A while back, ATI sent in its USB TV Wonder 600, which looks like a large thumbdrive and has a coaxial connector at the far end, into which one plugs cable TV or an antenna.
Included is PVR and time-shifting spftware, DVD playing and authoring apps, and a telescopic antenna. Doesn’t work with Macs. I finally got to figuring it out. Bearing in mind I’m about 6 months out of date here, here’s the first thoughts:
• The software was easy to set up and installation offered no bullshit. Yay! Thank the Lord for small mercies.
• Performance, recording and playback are very good. It grabs a nice HD picture with rabbit ears, assuming you’re in a city that gets over-the-air HD.
• The supplied remote control is slow to respond. It looks nice, but for whatever reason— IR functionality, the software, whatever—it’s not much cop. A memory-resident app lurks in the systray and keeps an eye out for use.
• It crashed after about an hour of use, but only once. This represents the first time in my life that television has crashed.

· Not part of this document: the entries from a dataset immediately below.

(** The last reference destroys the authenticator, which clears it. *)
Definition auth_unref (fuel : nat) (st : auth_store) : outcome auth_store :=
  if auth_refs st >? 1 then Val (mkStore (auth_refs st - 1) (auth st))
  else let! a := Authenticator.hev_socks5_authenticator_clear fuel (auth st) in Val (mkStore 0 a).

Definition auth_ref (st : auth_store) : auth_store := mkStore (auth_refs st + 1) (auth st).

(** ** Life cycle *)

Definition hev_socks5_server_construct (fd : Z) : HevSocks5Server :=
  mkServer (set_fd (hev_socks5_construct HEV_SOCKS5_TYPE_NONE) fd) (-1) (-1) NoObj.

Definition hev_socks5_server_set_auth (fuel : nat) (self : HevSocks5Server) (st : auth_store)
  : outcome (HevSocks5Server * auth_store) :=
  let! st := (match obj self with
              | NoObj => Val st
              | AuthObj => auth_unref fuel st
              | UserObj u => let! a := Authenticator.hev_object_unref (auth st) u in Val (mkStore (auth_refs st) a)
              end) in
  Val (set_obj self AuthObj, auth_ref st).

Definition close_fd (v : Z) : proc unit :=
  if 0 <=? v then
    pdo _ := syscall (CDelFd v) in
    pdo _ := syscall (CClose v) in
    Ret tt
  else Ret tt.

Definition hev_socks5_server_destruct (fuel : nat) (self : HevSocks5Server) (st : auth_store) : proc auth_store :=
  pdo _ := close_fd (fds0 self) in
  pdo _ := close_fd (fds1 self) in
  pdo st := (match obj self with
             | NoObj => Ret st
             | AuthObj => lift (auth_unref fuel st)
             | UserObj u =>
                 pdo a := lift (Authenticator.hev_object_unref (auth st) u) in
                 Ret (mkStore (auth_refs st) a)
             end) in
  pdo _ := hev_socks5_destruct (base self) in
  Ret st.

(** ** Authentication *)

(** [for (i = 0; i < auth.method_len; i++)]. *)
Fixpoint find_method (methods : bytes) (method : Z) : Z :=
  match methods with
  | [] => -1
  | m :: methods => if m =? method then method else find_method methods method
  end.

Definition hev_socks5_server_read_auth_method (self : HevSocks5Server) : proc Z :=
  pdo a := recv (fd (base self)) 2 WaitAll in
  if negb (rret a =? 2) then Ret (-1)
  else
    pdo ver := lift (rd (rdata a) 0) in
    pdo method_len := lift (rd (rdata a) 1) in
    if negb (ver =? HEV_SOCKS5_VERSION_5) then Ret (-1)
    else
      pdo b := recv (fd (base self)) method_len WaitAll in
      if negb (rret b =? method_len) then Ret (-1)
      else
        let method := match obj self with
                      | NoObj => HEV_SOCKS5_AUTH_METHOD_NONE
                      | _ => HEV_SOCKS5_AUTH_METHOD_USER
                      end in
        Ret (find_method (rdata b) method).

Definition hev_socks5_server_write_auth_method (self : HevSocks5Server) (auth_method : Z) : proc Z :=
  pdo (res, _) := send (fd (base self)) [HEV_SOCKS5_VERSION_5; u8 auth_method] in
  if res <=? 0 then Ret (-1) else Ret 0.

Section server.
(** Bound of the searches in the tree of users. *)
Context (fuel : nat).

Definition hev_socks5_server_read_auth_user (self : HevSocks5Server) (st : auth_store)
  : proc (Z * HevSocks5Server * auth_store) :=
  pdo head := recv (fd (base self)) 2 WaitAll in
  if negb (rret head =? 2) then Ret (-1, self, st)
  else
    pdo ver := lift (rd (rdata head) 0) in
    pdo nlen := lift (rd (rdata head) 1) in
    if negb (ver =? 1) then Ret (-1, self, st)
    else if nlen =? 0 then Ret (-1, self, st)
    else
      pdo name := recv (fd (base self)) (nlen + 1) WaitAll in
      if negb (rret name =? nlen + 1) then Ret (-1, self, st)
      else
        pdo plen := lift (rd (rdata name) nlen) in
        if plen =? 0 then Ret (-1, self, st)
        else
          pdo pass := recv (fd (base self)) plen WaitAll in
          if negb (rret pass =? plen) then Ret (-1, self, st)
          else
            match obj self with
            | AuthObj =>
                pdo user := lift (Authenticator.hev_socks5_authenticator_get fuel (auth st)
                                    (take (Z.to_nat nlen) (rdata name))) in
                if user =? Authenticator.NULL then Ret (-1, self, st)
                else
                  pdo u := lift (of_option (Authenticator.users (auth st) !! user)) in
                  let res := Authenticator.hev_socks5_user_checker u (rdata pass) in
                  if res <? 0 then Ret (-1, self, st)
                  else
                    pdo a := lift (Authenticator.hev_object_ref (auth st) user) in
                    pdo st := lift (auth_unref fuel (mkStore (auth_refs st) a)) in
                    Ret (0, set_obj self (UserObj user), st)
            | _ => Crash
            end.

Definition hev_socks5_server_write_auth_user (self : HevSocks5Server) (auth_res : Z) : proc Z :=
  pdo (res, _) := send (fd (base self)) [1; u8 auth_res] in
  if res <=? 0 then Ret (-1) else Ret 0.

Definition hev_socks5_server_auth (self : HevSocks5Server) (st : auth_store)
  : proc (Z * HevSocks5Server * auth_store) :=
  pdo method := hev_socks5_server_read_auth_method self in
  pdo res := hev_socks5_server_write_auth_method self method in
  if res <? 0 then Ret (-1, self, st)
  else if method =? HEV_SOCKS5_AUTH_METHOD_NONE then Ret (0, self, st)
  else if method =? HEV_SOCKS5_AUTH_METHOD_USER then
    pdo (res, self, st) := hev_socks5_server_read_auth_user self st in
    pdo res2 := hev_socks5_server_write_auth_user self res in
    if Z.lor res res2 <? 0 then Ret (-1, self, st) else Ret (0, self, st)
  else Ret (-1, self, st).

(** ** Request and response *)

(** What the stack holds where the source leaves a variable uninitialised: [cmd] and
    [addr] of the handshake and the address buffer of the response. *)
Context (inet_pton : Z -> bytes -> option bytes).
Context (cmd0 : Z) (addr0 : sockaddr_in6) (junk : HevSocks5Addr).
Context (misc : HevSocks5Misc).

(** Result, [*cmd], [*rep], [*addr] and the server. *)
Definition hev_socks5_server_read_request (self : HevSocks5Server)
  : proc (Z * Z * Z * sockaddr_in6 * HevSocks5Server) :=
  let rep := HEV_SOCKS5_RES_REP_SUCC in
  pdo a := recv (fd (base self)) 5 WaitAll in
  if negb (rret a =? 5) then Ret (-1, cmd0, rep, addr0, self)
  else
    pdo ver := lift (rd (rdata a) 0) in
    pdo cmd := lift (rd (rdata a) 1) in
    pdo atype := lift (rd (rdata a) 3) in
    pdo first := lift (rd (rdata a) 4) in
    if negb (ver =? HEV_SOCKS5_VERSION_5) then Ret (0, cmd0, HEV_SOCKS5_RES_REP_FAIL, addr0, self)
    else
      let addrlen :=
        if atype =? HEV_SOCKS5_ADDR_TYPE_IPV4 then 5
        else if atype =? HEV_SOCKS5_ADDR_TYPE_IPV6 then 17
        else if atype =? HEV_SOCKS5_ADDR_TYPE_NAME then 2 + first
        else -1 in
      if addrlen =? -1 then Ret (0, cmd0, HEV_SOCKS5_RES_REP_ADDR, addr0, self)
      else
        pdo b := recv (fd (base self)) addrlen WaitAll in
        if negb (rret b =? addrlen) then Ret (0, cmd0, HEV_SOCKS5_RES_REP_ADDR, addr0, self)
        else
          pdo (res, addr, family) := hev_socks5_addr_into_sockaddr6 inet_pton
            (atype :: first :: rdata b) addr0 (addr_family (base self)) in
          if res <? 0 then Ret (0, cmd0, HEV_SOCKS5_RES_REP_ADDR, addr, self)
          else
            let self := with_base self (hev_socks5_set_addr_family (base self) family) in
            Ret (0, cmd, rep, addr, self).

Definition hev_socks5_server_write_response (self : HevSocks5Server) (rep : Z) (addr : sockaddr_in6) : proc Z :=
  pdo (ret, a) := lift (hev_socks5_addr_from_sockaddr6 junk addr) in
  pdo bs := lift (get_n a 0 ret) in
  pdo (ret, _) := send (fd (base self)) ([HEV_SOCKS5_VERSION_5; u8 rep; 0] ++ bs) in
  if ret <=? 0 then Ret (-1) else Ret 0.

Definition hev_socks5_server_connect (self : HevSocks5Server) (addr : sockaddr_in6)
  : proc (Z * HevSocks5Server) :=
  pdo fd := hev_socks5_socket misc SOCK_STREAM in
  if fd <? 0 then Ret (-1, self)
  else
    pdo res := hev_socks5_bind fd addr in
    if res <? 0 then
      pdo _ := syscall (CDelFd fd) in pdo _ := syscall (CClose fd) in Ret (-1, self)
    else
      let self := with_base self (hev_socks5_set_timeout (base self) (connect_timeout misc)) in
      pdo res := syscall (CConnect fd addr) in
      if res <? 0 then
        pdo _ := syscall (CDelFd fd) in pdo _ := syscall (CClose fd) in Ret (-1, self)
      else
        let self := with_base self (hev_socks5_set_timeout (base self) (tcp_timeout misc)) in
        Ret (0, set_fds0 self fd).

Definition SO_REUSEADDR : Z := 2.

Definition hev_socks5_server_udp_bind (self : HevSocks5Server) (sock : Z) (src : sockaddr_in6)
  : proc (Z * sockaddr_in6) :=
  GetName (fd (base self)) (fun r =>
    match r with
    | None => Ret (-1, src)
    | Some src =>
        let src := mkSA (sin6_family src) 0 (sin6_addr src) in
        pdo res := syscall (CBind sock src) in
        if res <? 0 then Ret (-1, src)
        else GetName sock (fun r =>
          match r with
          | None => Ret (-1, src)
          | Some src => Ret (0, src)
          end)
    end).
(* ===== verification/SocksClient.v ===== *)
(** * The SOCKS5 client (src/core/src/hev-socks5-client.c, hev-socks5-client-tcp.c,
      hev-socks5-client-udp.c)

    The handshake is written once for every kind of client; what the kinds do
    differently is the class [ClientClass], as it is the virtual table in the
    source. *)

From Stdlib Require Import ZArith Lia.
From stdpp Require Import base list gmap numbers.
From S2P Require Import Prelude CBytes SocketIO SocksMisc Socks5.
Import list_basics.list list_relations.list list_monad.list list_misc.list.
Import SocketIO SocksMisc Socks5.

Module SocksClient.

(** ** State and class *)

(** [auth.user] and [auth.pass] are C strings or [NULL]. *)
Record HevSocks5Client := mkClient {
  base : HevSocks5;
  user : option bytes;
  pass : option bytes;
}.

Definition with_base (c : HevSocks5Client) (b : HevSocks5) : HevSocks5Client :=
  mkClient b (user c) (pass c).

Definition hev_socks5_client_construct (ty : HevSocks5Type) : HevSocks5Client :=
  mkClient (hev_socks5_construct ty) None None.

(** Virtual functions; [None] is a null pointer. *)
Class ClientClass (S : Type) := {
  client : S -> HevSocks5Client;
  set_client : S -> HevSocks5Client -> S;
  binder : S -> Z -> sockaddr_in6 -> proc Z;
  get_upstream_addr : S -> proc (option HevSocks5Addr * S);
  set_upstream_addr : S -> HevSocks5Addr -> proc (Z * S);
}.

Section client.
Context {S : Type} `{ClientClass S}.
Context (inet_pton : Z -> bytes -> option bytes).
(** What the stack holds in the address buffer of a response. *)
Context (junk : HevSocks5Addr).
Context (misc : HevSocks5Misc).

Definition sock (self : S) : Z := fd (base (client self)).
Definition on_base (f : HevSocks5 -> HevSocks5) (self : S) : S :=
  set_client self (with_base (client self) (f (base (client self)))).

Definition has_auth (self : S) : option (bytes * bytes) :=
  match user (client self), pass (client self) with
  | Some u, Some p => Some (u, p)
  | _, _ => None
  end.

Definition hev_socks5_client_set_auth (self : S) (u p : option bytes) : S :=
  set_client self (mkClient (base (client self)) u p).

(** ** Messages *)

Definition hev_socks5_client_write_auth_methods (self : S) : proc Z :=
  let method := match has_auth self with
                | None => HEV_SOCKS5_AUTH_METHOD_NONE
                | Some _ => HEV_SOCKS5_AUTH_METHOD_USER
                end in
  pdo (res, _) := send (sock self) [HEV_SOCKS5_VERSION_5; 1; method] in
  if res <=? 0 then Ret (-1) else Ret 0.

Definition hev_socks5_client_write_auth_creds (self : S) : proc Z :=
  match has_auth self with
  | None => Ret 0
  | Some (u, p) =>
      let ub1 := u8 (zlen u) in
      let ub2 := u8 (zlen p) in
      pdo (res, _) := send (sock self)
        ([HEV_SOCKS5_AUTH_VERSION_1; ub1] ++ take (Z.to_nat ub1) u ++ [ub2] ++ take (Z.to_nat ub2) p) in
      if res <=? 0 then Ret (-1) else Ret 0
  end.

Definition request_cmd (ty : HevSocks5Type) : option Z :=
  match ty with
  | HEV_SOCKS5_TYPE_TCP => Some HEV_SOCKS5_REQ_CMD_CONNECT
  | HEV_SOCKS5_TYPE_UDP_IN_TCP => Some HEV_SOCKS5_REQ_CMD_FWD_UDP
  | HEV_SOCKS5_TYPE_UDP_IN_UDP => Some HEV_SOCKS5_REQ_CMD_UDP_ASC
  | HEV_SOCKS5_TYPE_NONE => None
  end.

Definition hev_socks5_client_write_request (self : S) : proc (Z * S) :=
  match request_cmd (type (base (client self))) with
  | None => Ret (-1, self)
  | Some cmd =>
      pdo (addr, self) := get_upstream_addr self in
      pdo addr := lift (of_option addr) in
      pdo atype := lift (rd addr 0) in
      pdo addrlen :=
        (if atype =? HEV_SOCKS5_ADDR_TYPE_IPV4 then Ret 7
         else if atype =? HEV_SOCKS5_ADDR_TYPE_IPV6 then Ret 19
         else if atype =? HEV_SOCKS5_ADDR_TYPE_NAME then pdo l := lift (rd addr 1) in Ret (4 + l)
         else Ret (-1)) in
      if addrlen =? -1 then Ret (-1, self)
      else
        pdo bs := lift (get_n addr 0 addrlen) in
        pdo (ret, _) := send (sock self) ([HEV_SOCKS5_VERSION_5; cmd; 0] ++ bs) in
        if ret <=? 0 then Ret (-1, self) else Ret (0, self)
  end.

Definition hev_socks5_client_read_auth_method (self : S) : proc Z :=
  pdo a := recv (sock self) 2 WaitAll in
  if negb (rret a =? 2) then Ret (-1)
  else
    pdo ver := lift (rd (rdata a) 0) in
    if negb (ver =? HEV_SOCKS5_VERSION_5) then Ret (-1)
    else lift (rd (rdata a) 1).

Definition hev_socks5_client_read_auth_creds (self : S) : proc Z :=
  pdo a := recv (sock self) 2 WaitAll in
  if negb (rret a =? 2) then Ret (-1)
  else
    pdo ver := lift (rd (rdata a) 0) in
    if negb (ver =? HEV_SOCKS5_AUTH_VERSION_1) then Ret (-1)
    else
      pdo rep := lift (rd (rdata a) 1) in
      if negb (rep =? HEV_SOCKS5_RES_REP_SUCC) then Ret (-1) else Ret 0.

Definition hev_socks5_client_read_response (self : S) : proc (Z * S) :=
  pdo a := recv (sock self) 4 WaitAll in
  if negb (rret a =? 4) then Ret (-1, self)
  else
    pdo ver := lift (rd (rdata a) 0) in
    pdo rep := lift (rd (rdata a) 1) in
    pdo atype := lift (rd (rdata a) 3) in
    if negb (ver =? HEV_SOCKS5_VERSION_5) then Ret (-1, self)
    else if negb (rep =? HEV_SOCKS5_RES_REP_SUCC) then Ret (-1, self)
    else
      let addrlen := if atype =? HEV_SOCKS5_ADDR_TYPE_IPV4 then 6
                     else if atype =? HEV_SOCKS5_ADDR_TYPE_IPV6 then 18 else -1 in
      if addrlen =? -1 then Ret (-1, self)
      else
        pdo b := recv (sock self) addrlen WaitAll in
        if negb (rret b =? addrlen) then Ret (-1, self)
        else
          pdo addr := lift (put_n junk 0 (atype :: rdata b)) in
          pdo (ret, self) := set_upstream_addr self addr in
          if ret <? 0 then Ret (-1, self) else Ret (0, self).

(** ** Connecting *)

Definition hev_socks5_client_connect (self : S) (addr : bytes) (port : Z) : proc (Z * S) :=
  let self := on_base (fun b => hev_socks5_set_timeout b (connect_timeout misc)) self in
  pdo (res, saddr, family) := hev_socks5_name_into_sockaddr6 inet_pton addr port
    (mkSA 0 0 (replicate 16 0)) (addr_family (base (client self))) in
  if res <? 0 then Ret (-1, self)
  else
    pdo fd := hev_socks5_socket misc SOCK_STREAM in
    if fd <? 0 then Ret (-1, self)
    else
      pdo res := binder self fd saddr in
      if res <? 0 then
        pdo _ := syscall (CDelFd fd) in pdo _ := syscall (CClose fd) in Ret (-1, self)
      else
        pdo res := syscall (CConnect fd saddr) in
        if res <? 0 then
          pdo _ := syscall (CDelFd fd) in pdo _ := syscall (CClose fd) in Ret (-1, self)
        else
          let self := on_base (fun b => hev_socks5_set_addr_family (set_fd b fd) family) self in
          Ret (0, self).

(** ** Handshakes *)

Definition hev_socks5_client_handshake_standard (self : S) : proc (Z * S) :=
  pdo res := hev_socks5_client_write_auth_methods self in
  if res <? 0 then Ret (-1, self)
  else
    pdo res := hev_socks5_client_read_auth_method self in
    if res <? 0 then Ret (-1, self)
    else
      pdo res :=
        (if res =? HEV_SOCKS5_AUTH_METHOD_USER then
           pdo res := hev_socks5_client_write_auth_creds self in
           if res <? 0 then Ret (-1)
           else
             pdo res := hev_socks5_client_read_auth_creds self in
             if res <? 0 then Ret (-1) else Ret 0
         else if negb (res =? HEV_SOCKS5_AUTH_METHOD_NONE) then Ret (-1)
         else Ret 0) in
      if res <? 0 then Ret (-1, self)
      else
        pdo (res, self) := hev_socks5_client_write_request self in
        if res <? 0 then Ret (-1, self)
        else
          pdo (res, self) := hev_socks5_client_read_response self in
          if res <? 0 then Ret (-1, self) else Ret (0, self).

Definition hev_socks5_client_handshake_pipeline (self : S) : proc (Z * S) :=
  pdo res := hev_socks5_client_write_auth_methods self in
  if res <? 0 then Ret (-1, self)
  else
    pdo res := hev_socks5_client_write_auth_creds self in
    if res <? 0 then Ret (-1, self)
    else
      pdo (res, self) := hev_socks5_client_write_request self in
      if res <? 0 then Ret (-1, self)
      else
        pdo res := hev_socks5_client_read_auth_method self in
        if res <? 0 then Ret (-1, self)
        else
          pdo res :=
            (if res =? HEV_SOCKS5_AUTH_METHOD_USER then
               pdo res := hev_socks5_client_read_auth_creds self in
               if res <? 0 then Ret (-1) else Ret 0
             else if negb (res =? HEV_SOCKS5_AUTH_METHOD_NONE) then Ret (-1)
             else Ret 0) in
          if res <? 0 then Ret (-1, self)
          else
            pdo (res, self) := hev_socks5_client_read_response self in
            if res <? 0 then Ret (-1, self) else Ret (0, self).

Definition hev_socks5_client_handshake (self : S) (pipeline : bool) : proc (Z * S) :=
  let self := on_base (fun b => hev_socks5_set_timeout b (tcp_timeout misc)) self in
  pdo (res, self) := (if pipeline then hev_socks5_client_handshake_pipeline self
                      else hev_socks5_client_handshake_standard self) in
  match type (base (client self)) with
  | HEV_SOCKS5_TYPE_UDP_IN_TCP | HEV_SOCKS5_TYPE_UDP_IN_UDP =>
      Ret (res, on_base (fun b => hev_socks5_set_timeout b (udp_timeout misc)) self)
  | _ => Ret (res, self)
  end.

End client.

(** ** TCP clients *)

Record HevSocks5ClientTCP := mkClientTCP {
  tcp_base : HevSocks5Client;
  tcp_addr : option HevSocks5Addr;
}.

Definition hev_socks5_client_tcp_get_upstream_addr (self : HevSocks5ClientTCP)
  : proc (option HevSocks5Addr * HevSocks5ClientTCP) :=
  Ret (tcp_addr self, mkClientTCP (tcp_base self) None).

Definition hev_socks5_client_tcp_set_upstream_addr (self : HevSocks5ClientTCP) (addr : HevSocks5Addr)
  : proc (Z * HevSocks5ClientTCP) :=
  Ret (0, self).

#[global] Instance client_tcp_class : ClientClass HevSocks5ClientTCP := {
  client := tcp_base;
  set_client s c := mkClientTCP c (tcp_addr s);
  binder _ := hev_socks5_bind;
  get_upstream_addr := hev_socks5_client_tcp_get_upstream_addr;
  set_upstream_addr := hev_socks5_client_tcp_set_upstream_addr;
}.

Definition hev_socks5_client_tcp_construct (addr : HevSocks5Addr) : proc (Z * HevSocks5ClientTCP) :=
  let base := hev_socks5_client_construct HEV_SOCKS5_TYPE_TCP in
  pdo res := lift (hev_socks5_addr_len addr) in
  pdo p := syscall (CMalloc res) in
  if p =? 0 then Ret (-1, mkClientTCP base None)
  else
    pdo a := lift (get_n addr 0 res) in
    Ret (0, mkClientTCP base (Some a)).

(** Size of the object on the LP64 targets. *)
Definition sizeof_client_tcp : Z := 64.

(** [None] is the null pointer. *)
Definition client_tcp_new (make : HevSocks5Addr -> outcome (Z * HevSocks5Addr)) (junk : HevSocks5Addr)
  : proc (option HevSocks5ClientTCP) :=
  pdo p := syscall (CMalloc sizeof_client_tcp) in
  if p =? 0 then Ret None
  else
    pdo (_, addr) := lift (make junk) in
    pdo (res, self) := hev_socks5_client_tcp_construct addr in
    if res <? 0 then Ret None else Ret (Some self).

Definition hev_socks5_client_tcp_new_name (junk : HevSocks5Addr) (name : bytes) (port : Z) :=
  client_tcp_new (fun a => hev_socks5_addr_from_name a name port) junk.

Definition hev_socks5_client_tcp_new_ipv4 (junk : HevSocks5Addr) (ipv4 : bytes) (port : Z) :=
  client_tcp_new (fun a => hev_socks5_addr_from_ipv4 a ipv4 port) junk.

Definition hev_socks5_client_tcp_new_ipv6 (junk : HevSocks5Addr) (ipv6 : bytes) (port : Z) :=
  client_tcp_new (fun a => hev_socks5_addr_from_ipv6 a ipv6 port) junk.

(** ** UDP clients *)

Record HevSocks5ClientUDP := mkClientUDP {
  udp_base : HevSocks5Client;
  udp_fd : Z;
}.

(** [hev_malloc0] of the size for the family, with the type byte set. *)
Definition hev_socks5_client_udp_get_upstream_addr (self : HevSocks5ClientUDP)
  : proc (option HevSocks5Addr * HevSocks5ClientUDP) :=
  let family := addr_family (base (udp_base self)) in
  if family =? AF_INET then
    pdo p := syscall (CMalloc 7) in
    Ret (if p =? 0 then None else Some (HEV_SOCKS5_ADDR_TYPE_IPV4 :: replicate 6 0), self)
  else if family =? AF_INET6 then
    pdo p := syscall (CMalloc 19) in
    Ret (if p =? 0 then None else Some (HEV_SOCKS5_ADDR_TYPE_IPV6 :: replicate 18 0), self)
  else Ret (None, self).

Definition udp_on_base (f : HevSocks5 -> HevSocks5) (self : HevSocks5ClientUDP) : HevSocks5ClientUDP :=
  mkClientUDP (with_base (udp_base self) (f (base (udp_base self)))) (udp_fd self).

Section udp.
Context (inet_pton : Z -> bytes -> option bytes).
Context (misc : HevSocks5Misc).
(** [binder] of the object's class. *)
Context (bind_to : Z -> sockaddr_in6 -> proc Z).

Definition hev_socks5_client_udp_set_upstream_addr (self : HevSocks5ClientUDP) (addr : HevSocks5Addr)
  : proc (Z * HevSocks5ClientUDP) :=
  if negb (bool_decide (type (base (udp_base self)) = HEV_SOCKS5_TYPE_UDP_IN_UDP)) then Ret (0, self)
  else
    pdo (res, saddr, _) := hev_socks5_addr_into_sockaddr6 inet_pton addr
      (mkSA 0 0 (replicate 16 0)) (addr_family (base (udp_base self))) in
    if res <? 0 then Ret (-1, self)
    else
      pdo fd := hev_socks5_socket misc SOCK_DGRAM in
      if fd <? 0 then Ret (-1, self)
      else
        pdo res := bind_to fd saddr in
        if res <? 0 then
          pdo _ := syscall (CDelFd fd) in pdo _ := syscall (CClose fd) in Ret (-1, self)
        else
          pdo res := syscall (CConnect fd saddr) in
          if res <? 0 then
            pdo _ := syscall (CDelFd fd) in pdo _ := syscall (CClose fd) in Ret (-1, self)
          else
            Ret (0, mkClientUDP (with_base (udp_base self) (set_udp_associated (base (udp_base self)) 1)) fd).

Definition client_udp_class : ClientClass HevSocks5ClientUDP := {|
  client := udp_base;
  set_client s c := mkClientUDP c (udp_fd s);
  binder _ := bind_to;
  get_upstream_addr := hev_socks5_client_udp_get_upstream_addr;
  set_upstream_addr := hev_socks5_client_udp_set_upstream_addr;
|}.

End udp.

Definition hev_socks5_client_udp_get_fd (self : HevSocks5ClientUDP) : Z :=
  match type (base (udp_base self)) with
  | HEV_SOCKS5_TYPE_UDP_IN_TCP => fd (base (udp_base self))
  | HEV_SOCKS5_TYPE_UDP_IN_UDP => udp_fd self
  | _ => -1
  end.

Definition hev_socks5_client_udp_construct (ty : HevSocks5Type) : HevSocks5ClientUDP :=
  mkClientUDP (hev_socks5_client_construct ty) (-1).

Definition hev_socks5_client_udp_destruct (self : HevSocks5ClientUDP) : proc unit :=
  pdo _ := (if 0 <=? udp_fd self then
              pdo _ := syscall (CDelFd (udp_fd self)) in
              syscall (CClose (udp_fd self))
            else Ret 0) in
  hev_socks5_destruct (base (udp_base self)).

End SocksClient.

• The menus look well organized, but are hard to navigate. At any given location, many buttons on the remote control simply do nothing, even when it seems that they should.
• When turning it on, the TV display is by default shrunk into one corner, with a menu dominating the screen. The one thing I needed the remote control to do— actually give me a full screen image—couldn’t be accomplished with it.
• It’s best use is, therefore, as a way to watch TV on the go, on notebooks. Show off in the coffee shop, avoid having to read on the train, that sort of thing.
Product Page [ATI]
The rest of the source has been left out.